Long noted as an excellent catalyst in the industrial, chemical, and chemical-engineering industries – examples include catalytic converters, catalytic reactors, and fuel cells – this metal can be found in many cars (platinum is used in exhaust systems and catalytic converters). However, it is also used in electrical wiring and even light bulbs. It is also a preferred alloy for electronics components exposed to high temperatures like smartphones. Another part of its name says it all – palladium is sometimes considered the best investment. It would help if you always had some in your investment portfolio, as its value has risen in the past few years.
The metal’s name comes from the Latin word meaning “little silver,” and it was discovered in 1844 by Joel-Louis Fuchs. Ruthenium is also known as ruthenium chloride and even has a slightly bluish hue when polished due to its chemical similarity to copper. It was named after Russia because Russia had a massive deposit of it – hence the black market moniker “Russian Gold .”So popular is this metal that over 200 million pounds of it are produced annually, with Silicon Valley co-op Ochsner taking up about one-sixth of this amount. You might find it in more modern smartphones, laptops, and high-end camera lenses.

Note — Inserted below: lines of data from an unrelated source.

(* ===== verification/_CoqProject ===== *)
-Q . S2P
Prelude.v
Types.v
Monad.v
Clib.v
Digest.v
Md5.v
Vectors.v
Wire.v
Layout.v
Outputs.v
Procs.v
RoleSelect.v
PortSM.v
TreeSM.v
Prtsm.v
Bridge.v
Mgmt.v
Kernel.v
Track.v
Control.v
Wf.v
Safety.v
Links.v
System.v
Sample.v
Frame.v
Follows.v
Daemon.v
Inventory.v
Events.v
Requests.v
Service.v
Scenario.v
DryRun.v
Termination.v
Pres.v
Blocked.v
Settle.v
Master.v
Steady.v
Progress.v
Lists.v
Tables.v
Client.v
Show.v
Json.v
Commands.v
Batch.v
Remote.v
Session.v
Ctlmain.v
Netlink.v
Linkmsg.v
Loop.v
Mainloop.v
Lifetime.v
Terminal.v
Boot.v
Sim.v
Silent.v
Cables.v
Moves.v
Simulation.v
Queue.v
Network.v
Ring.v
JsonText.v
Builder.v
Documents.v
Topology.v
Captures.v
Calls.v
Packet.v
Xstrata.v
Switch.v
Talk.v
Answers.v
Sockets.v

Precious metals are metals of relatively high rarity and monetary value (rare earth elements are not unique but are so named because they are often found in ore deposits near precious metals). They have been valued throughout history for their beauty, money use, and high corrosion resistance. While gold is the most valuable precious metal available today, many others have solid industrial uses and can be helpful in day-to-day situations.